Eu pensei por alguns segundos, avaliando tudo.
— Sabe… eu fiquei revendo tudo. As mentiras, as desculpas, o jeito que ela me manipulava…
— E? — Sara inclinou a cabeça.
— E percebi que… eu realmente escapei. Por pouco, mas escapei.
— Exatamente. — Ela sorriu, orgulhosa. — Da próxima vez você vai enxergar a pessoa antes do teatro começar.
Eu ri de novo, mais leve.
— Tomara.
— Vai sim. Porque você não é mais o cara que entrou naquela mansão.
— Ah não?
— Claro que não! — Sara abriu os braços. — O Jorge pré-flagra era um coitado apaixonado. O Jorge pós-flagra é um homem experiente, vacinado, calejado… sexy até.
Eu gargalhei.
— Sexy? Eu?
— Vai negar? — Ela provocou. — A Bia que lute.

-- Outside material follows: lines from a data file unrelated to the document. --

(* ===== verification/Alist.v ===== *)
(** Array lists (lib/alist.c, include/alist.h).

    An [alist] owns a block of [alloc] objects of [obj_size] bytes, the first
    [count] of which are in use.  The block is the list [al_data]; a pointer
    into it is its byte offset from [lst->data], so that pointer arithmetic is
    arithmetic on [Z].  Whether an allocation succeeds is the argument
    [mem_ok] of the operations that allocate.  [count] and [alloc] are u16
    fields, and every store to them wraps. *)

From S2P Require Import Prelude.

Record alist (A : Type) := Alist {
  al_data : list A;
  al_obj_size : Z;
  al_count : Z;
  al_alloc : Z;
  al_flags : Z
}.
Arguments Alist {A}.
Arguments al_data {A}.
Arguments al_obj_size {A}.
Arguments al_count {A}.
Arguments al_alloc {A}.
Arguments al_flags {A}.

Definition ALIST_INITIAL_SIZE : Z := 4.
Definition ALISTF_FAIL : Z := 1.

Section Ops.
Context {A : Type}.
(** The object whose bytes are all zero, as [calloc] and [memset] leave it. *)
Variable zero : A.
Implicit Type lst : alist A.

(** The list after [memset(lst, '\0', sizeof(struct alist))]. *)
Definition alist_zeroed : alist A := Alist [] 0 0 0 0.

Definition alist_has lst (index : Z) : bool := index <? al_count lst.
Definition alist_err lst : bool := negb (Z.land (al_flags lst) ALISTF_FAIL =? 0).
Definition alist_full lst : bool := al_count lst =? al_alloc lst.

Definition alist_init (mem_ok : bool) (obj_size start_size : Z) : bool * alist A :=
  if start_size =? 0 then (true, Alist [] (u16 obj_size) 0 0 0)
  else if mem_ok then
    (true, Alist (replicate (Z.to_nat start_size) zero) (u16 obj_size) 0
                 (u16 start_size) 0)
  else (false, Alist [] 0 0 0 ALISTF_FAIL).

Definition alist_uninit lst : alist A := alist_zeroed.

Definition set_count lst (c : Z) : alist A :=
  Alist (al_data lst) (al_obj_size lst) (u16 c) (al_alloc lst) (al_flags lst).
Definition set_data lst (d : list A) : alist A :=
  Alist d (al_obj_size lst) (al_count lst) (al_alloc lst) (al_flags lst).

Definition alist_empty lst : alist A := set_count lst 0.

Definition alist_expand_to (mem_ok : bool) lst (new_alloc : Z) : bool * alist A :=
  if alist_err lst then (false, lst)
  else if mem_ok then
    (true,
     Alist (take (Z.to_nat (al_alloc lst)) (al_data lst)
            ++ replicate (Z.to_nat (new_alloc - al_alloc lst)) zero)
           (al_obj_size lst) (al_count lst) (u16 new_alloc) (al_flags lst))
  else
    (false, Alist (al_data lst) (al_obj_size lst) (al_count lst) (al_alloc lst)
                  (Z.lor (al_flags lst) ALISTF_FAIL)).

Definition alist_expand_by (mem_ok : bool) lst (inc_by : Z) : bool * alist A :=
  alist_expand_to mem_ok lst (u32 (al_alloc lst + inc_by)).

(** The doubling loop of [alist_expand_min]; [None] when it does not end
    within [fuel] doublings. *)
Fixpoint expand_size (fuel : nat) (new_alloc min_alloc : Z) : option Z :=
  if new_alloc <? min_alloc then
    match fuel with
    | O => None
    | S n => expand_size n (u32 (new_alloc * 2)) min_alloc
    end
  else Some new_alloc.

Definition alist_expand_min (mem_ok : bool) lst (min_alloc : Z)
  : option (bool * alist A) :=
  let start := if al_alloc lst =? 0 then ALIST_INITIAL_SIZE else al_alloc lst in
  match expand_size 32 start min_alloc with
  | Some new_alloc => Some (alist_expand_to mem_ok lst new_alloc)
  | None => None
  end.

Definition alist_get_ptr lst (index : Z) : option Z :=
  if al_count lst <=? index then None else Some (index * al_obj_size lst).

Definition alist_calc_index lst (ptr : Z) : Z :=
  if (al_count lst =? 0) || (ptr <? 0) then -1
  else s32 (u32 (ptr / al_obj_size lst)).

Definition alist_update_end lst (ptr : Z) : alist A :=
  let index := alist_calc_index lst ptr in
  set_count lst (if index =? -1 then 0 else index).

Definition alist_chk_ptr lst (ptr : Z) : bool :=
  let index := alist_calc_index lst ptr in
  (0 <=? index) && (index <? al_count lst).

Definition alist_next_ptrd lst (ptr : Z) : option Z :=
  alist_get_ptr lst (u32 (alist_calc_index lst ptr + 1)).

(** [None]: the expansion loop does not end.  [Some (None, lst)]: NULL. *)
Definition alist_ensure_ptr (mem_ok : bool) lst (index : Z)
  : option (option Z * alist A) :=
  let minsize := u32 (index + 1) in
  let finish l :=
    let ptr := index * al_obj_size l in
    (Some ptr, if al_count l <=? minsize then set_count l minsize else l) in
  if al_alloc lst <=? index then
    match alist_expand_min mem_ok lst minsize with
    | None => None
    | Some (false, l) => Some (None, l)
    | Some (true, l) => Some (finish l)
    end
  else Some (finish lst).

Definition alist_add_placeholder (mem_ok : bool) lst :=
  alist_ensure_ptr mem_ok lst (al_count lst).

(** [memcpy(ptr, obj, obj_size)] writes the object [ptr] points at. *)
Definition store_obj lst (ptr : Z) (obj : A) : alist A :=
  set_data lst (<[Z.to_nat (ptr / al_obj_size lst) := obj]> (al_data lst)).

Definition alist_add_ptr (mem_ok : bool) lst (obj : A)
  : option (option Z * alist A) :=
  match alist_add_placeholder mem_ok lst with
  | Some (Some ptr, l) => Some (Some ptr, store_obj l ptr obj)
  | r => r
  end.

(** The block handed to the caller, the count stored in [*countp] and the
    list left behind. *)
Definition alist_uninit_move_ptr lst : option (list A) * Z * alist A :=
  if al_count lst =? 0 then (None, al_count lst, alist_uninit lst)
  else (Some (al_data lst), al_count lst,
        snd (alist_init true (al_obj_size lst) 0)).

(** ** What a list holds *)

Definition items lst : list A := take (Z.to_nat (al_count lst)) (al_data lst).

Record al_wf lst : Prop := {
  wf_len : Z.of_nat (length (al_data lst)) = al_alloc lst;
  wf_count : 0 <= al_count lst <= al_alloc lst;
  wf_alloc : al_alloc lst < 65536;
  wf_obj : 0 < al_obj_size lst < 65536
}.
End Ops.

(** * Properties *)

Lemma expand_size_ok fuel start min :
  0 < start -> min <= 2147483648 -> min <= start * 2 ^ Z.of_nat fuel ->
  exists n, expand_size fuel start min = Some n /\
            start <= n /\ min <= n /\ (n = start \/ n < 2 * min).
Proof.
  revert start. induction fuel as [|fuel IH]; intros start Hs Hm Hf; simpl.
  - change (2 ^ Z.of_nat 0) with 1 in Hf.
    destruct (Z.ltb_spec start min); [lia|]. eexists; split; [reflexivity|lia].
  - destruct (Z.ltb_spec start min).
    + rewrite u32_small by lia.
      rewrite Nat2Z.inj_succ, Z.pow_succ_r in Hf by lia.
      destruct (IH (start * 2)) as (n & E & ? & ? & ?); [lia|lia|lia|].
      exists n; rewrite E; repeat split; lia.
    + eexists; split; [reflexivity|lia].
Qed.

Section Props.
Context {A : Type} (zero : A).
Implicit Type lst : alist A.

Lemma items_length lst :
  al_wf lst -> Z.of_nat (length (items lst)) = al_count lst.
Proof. intros []. unfold items. rewrite length_take. lia. Qed.

Lemma set_count_wf lst c :
  al_wf lst -> 0 <= c <= al_alloc lst -> al_wf (set_count lst c).
Proof.
  intros [] ?. constructor; simpl; auto; rewrite u16_small; lia.
Qed.

Lemma alist_expand_to_ok lst n :
  al_wf lst -> alist_err lst = false -> al_alloc lst <= n < 65536 ->
  exists l', alist_expand_to zero true lst n = (true, l') /\ al_wf l' /\
    items l' = items lst /\ al_alloc l' = n /\ al_count l' = al_count lst /\
    al_obj_size l' = al_obj_size lst /\ al_flags l' = al_flags lst.
Proof.
  intros [Hl Hc Ha Ho] He Hn. unfold alist_expand_to. rewrite He.
  eexists; split; [reflexivity|]. rewrite u16_small by lia.
  rewrite take_ge by lia.
  split; [constructor; simpl; try lia|].
  { rewrite length_app, length_replicate. lia. }
  split; [|auto].
  unfold items; simpl. rewrite take_app_le by lia. done.
Qed.

Lemma alist_expand_to_fail lst n :
  alist_expand_to zero false lst n =
    (false, if alist_err lst then lst else
            Alist (al_data lst) (al_obj_size lst) (al_count lst) (al_alloc lst)
                  (Z.lor (al_flags lst) ALISTF_FAIL)).
Proof. unfold alist_expand_to. by destruct (alist_err lst). Qed.

(** The size [alist_expand_min] settles on. *)
Lemma alist_expand_min_ok lst m :
  al_wf lst -> alist_err lst = false -> al_alloc lst < m -> m <= 32768 ->
  exists l', alist_expand_min zero true lst m = Some (true, l') /\ al_wf l' /\
    items l' = items lst /\ m <= al_alloc l' /\ al_count l' = al_count lst /\
    al_obj_size l' = al_obj_size lst /\ al_flags l' = al_flags lst.
Proof.
  intros W He Hlt Hm. unfold alist_expand_min.
  set (start := if al_alloc lst =? 0 then _ else _).
  assert (0 < start /\ (start = al_alloc lst \/ start = 4) /\ al_alloc lst <= start) as (Hs & Hs' & Hle).
  { subst start. unfold ALIST_INITIAL_SIZE. destruct W. case_Z; lia. }
  destruct (expand_size_ok 32 start m) as (n & E & H1 & H2 & H3); [lia|lia|..].
  { change (2 ^ Z.of_nat 32) with 4294967296. lia. }
  rewrite E.
  destruct (alist_expand_to_ok lst n W He) as (l' & E' & W' & I & Al & R); [lia|].
  exists l'. rewrite E'. repeat split; try apply W'; intuition lia.
Qed.

Lemma alist_ensure_ptr_next lst :
  al_wf lst -> alist_err lst = false -> al_count lst < 32768 ->
  exists l', alist_ensure_ptr zero true lst (al_count lst)
             = Some (Some (al_count lst * al_obj_size lst), l') /\
    al_wf l' /\ take (Z.to_nat (al_count lst)) (al_data l') = items lst /\
    al_count l' = al_count lst + 1 /\ al_obj_size l' = al_obj_size lst /\
    al_flags l' = al_flags lst.
Proof.
  intros W He Hc. unfold alist_ensure_ptr.
  assert (0 <= al_count lst) by (destruct W; lia).
  rewrite u32_small by lia.
  assert (forall l, al_wf l -> al_count l = al_count lst ->
    al_obj_size l = al_obj_size lst -> al_flags l = al_flags lst ->
    items l = items lst -> al_count lst < al_alloc l ->
    exists l', Some (Some (al_count lst * al_obj_size l),
      if al_count l <=? al_count lst + 1 then set_count l (al_count lst + 1) else l)
      = Some (Some (al_count lst * al_obj_size lst), l') /\ al_wf l' /\
    take (Z.to_nat (al_count lst)) (al_data l') = items lst /\
    al_count l' = al_count lst + 1 /\ al_obj_size l' = al_obj_size lst /\
    al_flags l' = al_flags lst) as fin.
  { intros l W' Ec Eo Ef Ei Hlt.
    destruct (Z.leb_spec (al_count l) (al_count lst + 1)); [|lia].
    rewrite Eo. eexists; split; [reflexivity|].
    split; [apply set_count_wf; [done|lia]|].
    simpl. rewrite u16_small by lia.
    repeat split; auto. rewrite <- Ei. unfold items. by rewrite Ec. }
  destruct (Z.leb_spec (al_alloc lst) (al_count lst)).
  - destruct (alist_expand_min_ok lst (al_count lst + 1)) as
      (l & E & W' & Ei & Ha & Ec & Eo & Ef); auto; [lia|lia|].
    rewrite E. apply fin; auto; lia.
  - apply fin; auto; lia.
Qed.

End Props.

(** The pointer returned for a new entry addresses exactly that entry. *)
Lemma ptr_index (i sz : Z) : 0 < sz -> i * sz / sz = i.
Proof. intros. apply Z.div_mul. lia. Qed.

(** [alist_add_ptr] appends: whatever the spare room, as long as the list is
    healthy and memory is available, the entries afterwards are the old
    entries followed by the new object, and the returned pointer is the
    address of the new entry. *)
Theorem alist_add_ptr_appends {A} (zero : A) (lst : alist A) (obj : A) :
  al_wf lst -> alist_err lst = false -> al_count lst < 32768 ->
  exists l', alist_add_ptr zero true lst obj
             = Some (Some (al_count lst * al_obj_size lst), l') /\
    al_wf l' /\ items l' = items lst ++ [obj] /\
    alist_get_ptr l' (al_count lst) = Some (al_count lst * al_obj_size lst) /\
    alist_calc_index l' (al_count lst * al_obj_size lst) = al_count lst.
Proof.
  intros W He Hc. unfold alist_add_ptr, alist_add_placeholder.
  destruct (alist_ensure_ptr_next zero lst W He Hc) as (l & -> & W' & Ht & Ec & Eo & Ef).
  eexists; split; [reflexivity|].
  assert (0 <= al_count lst /\ 0 < al_obj_size lst) as [? ?] by (destruct W; lia).
  unfold store_obj, alist_get_ptr, alist_calc_index, items; simpl.
  rewrite Eo, Ec, !ptr_index by lia.
  destruct W' as [Wl Wc Wa Wo].
  split; [constructor; simpl; try lia; rewrite length_insert; lia|].
  split.
  - replace (Z.to_nat (al_count lst + 1)) with (S (Z.to_nat (al_count lst))) by lia.
    rewrite (take_S_r _ _ obj).
    2:{ apply list_lookup_insert_eq. lia. }
    rewrite take_insert_ge by lia. unfold items in Ht. by rewrite Ht.
  - split.
    + destruct (Z.leb_spec (al_count lst + 1) (al_count lst)); [lia|done].
    + destruct (Z.eqb_spec (al_count lst + 1) 0); [lia|].
      destruct (Z.ltb_spec (al_count lst * al_obj_size lst) 0); [nia|]. simpl.
      rewrite u32_small, s32_small by lia. done.
Qed.

Definition demo_list : alist Z :=
  Alist [10; 20; 30; 40] 8 4 4 0.

Lemma alist_add_ptr_appends_witness :
  exists l', alist_add_ptr 0 true demo_list 50 = Some (Some (al_count demo_list * al_obj_size demo_list), l') /\
    al_wf l' /\ items l' = [10; 20; 30; 40; 50] /\
    alist_get_ptr l' 4 = Some 32 /\ alist_calc_index l' 32 = 4.
Proof.
  apply (alist_add_ptr_appends 0 demo_list 50); [constructor; simpl; lia|reflexivity|simpl; lia].
Defined.

(** When the list is full and no memory can be had, [alist_add_ptr] returns
    NULL, keeps every entry and latches the failure flag, after which every
    later expansion is refused, whatever memory there is. *)
Theorem alist_add_ptr_no_memory {A} (zero : A) (lst : alist A) (obj : A) :
  al_wf lst -> alist_full lst = true -> al_count lst < 32768 ->
  exists l', alist_add_ptr zero false lst obj = Some (None, l') /\
    al_wf l' /\ items l' = items lst /\ alist_err l' = true /\
    (forall mem_ok n, alist_expand_to zero mem_ok l' n = (false, l')).
Proof.
  intros W Hf Hc. apply Z.eqb_eq in Hf. pose proof W as [? ? ? ?].
  unfold alist_add_ptr, alist_add_placeholder, alist_ensure_ptr.
  rewrite u32_small by lia. destruct (Z.leb_spec (al_alloc lst) (al_count lst)); [|lia].
  unfold alist_expand_min. set (start := if al_alloc lst =? 0 then _ else _).
  destruct (expand_size_ok 32 start (al_count lst + 1)) as (n & -> & _);
    [subst start; unfold ALIST_INITIAL_SIZE; case_Z; lia|lia| |].
  { change (2 ^ Z.of_nat 32) with 4294967296. subst start. unfold ALIST_INITIAL_SIZE. case_Z; lia. }
  rewrite alist_expand_to_fail. eexists; split; [reflexivity|].
  assert (forall f, alist_err (Alist (al_data lst) (al_obj_size lst) (al_count lst) (al_alloc lst)
                    (Z.lor f ALISTF_FAIL)) = true) as L.
  { intros f. unfold alist_err, ALISTF_FAIL; simpl. rewrite Z.land_lor_distr_l.
    apply negb_true_iff, Z.eqb_neq. intros E%Z.lor_eq_0_iff. by destruct E. }
  destruct (alist_err lst) eqn:E.
  - split; [done|]. split; [done|]. split; [done|]. intros. unfold alist_expand_to. by rewrite E.
  - split; [by destruct W; constructor|]. split; [done|]. split; [apply L|].
    intros. unfold alist_expand_to. by rewrite L.
Qed.

Lemma alist_add_ptr_no_memory_witness :
  exists l', alist_add_ptr 0 false demo_list 50 = Some (None, l') /\
    al_wf l' /\ items l' = [10; 20; 30; 40] /\ alist_err l' = true /\
    (forall mem_ok n, alist_expand_to 0 mem_ok l' n = (false, l')).
Proof.
  apply (alist_add_ptr_no_memory 0 demo_list 50); [constructor; simpl; lia|reflexivity|simpl; lia].
Defined.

Eu fiquei quieto. Só o nome Bia já dava um impacto estranho no peito. Um bom impacto.
Sara percebeu.
— Ah, olha lá… — Ela sorriu maliciosa. — Ficou até diferente o jeito que você respirou.
— Para com isso. — Eu me sentia envergonhado.
— Não vou parar. — Ela riu alto. — Ela é a real, a sua Ana. Você está totalmente na dela.
Me recostei no sofá, derrotado, mas pela verdade.
— Talvez eu sempre tenha estado.
— Óbvio que está. Ela é tudo o que a outra fingia ser.
— Mas depois de tudo isso… será que ainda devo arriscar?
— Jorge. — Sara segurou meu rosto com as duas mãos, apertando minhas bochechas como se eu fosse uma criança idiota. — Você acabou de destruir o esquema de uma criminosa. Você não é um coitado. Você é um homem que se salvou.
— Eu não sei se… — Tentei argumentar.
— Você vai tomar um banho, deitar no quarto de hóspedes e amanhã vai ver a magia acontecer. — Ela decretou. — E se reclamar, eu te jogo pela sacada.
Eu ri, finalmente sentindo a tensão do corpo desaparecer.
— Obrigado, Sara. De verdade.
— Não me agradeça agora. — Ela piscou. — Agradece depois, quando você estiver beijando a mulher certa.
Tive dificuldades para dormir naquela noite. Não era só o cansaço físico, era a cabeça fervendo, repassando cada detalhe, cada descoberta, cada palavra dita. Quando finalmente conseguiu apagar, o sono foi pesado, sem sonhos. E quando despertei, no dia seguinte, já passava das onze da manhã.
Levantei devagar, estranhando o barulho. Vozes, risos, passos apressados… a casa estava viva. Diferente da noite anterior, onde tudo parecia sufocado.
Quando saí do quarto, entrando no corredor, vi Ana Beatriz, Samuel e Sara à mesa, tomando café da manhã. Eles falavam animadamente, e Sara gesticulava enquanto contava, em detalhes, aos risos, o que tinha acontecido na noite anterior.
Assim que me aproximei, o trio ergueu o olhar.
— Bom dia, dorminhoco. — Sara brincou, abrindo um sorriso caloroso.
— Bom dia, Jorge — disse Bia, sorrindo, com cortesia.
Havia algo ali, naquele sorriso. Um cuidado silencioso, uma curiosidade contida. Nós trocamos um rápido olhar, mas ambos desviamos antes que parecesse algo mais.
Sorrindo, cumprimentei a todos, mas não me sentei para tomar café com eles. Sentia o peso da realidade voltando a pousar sobre meus ombros.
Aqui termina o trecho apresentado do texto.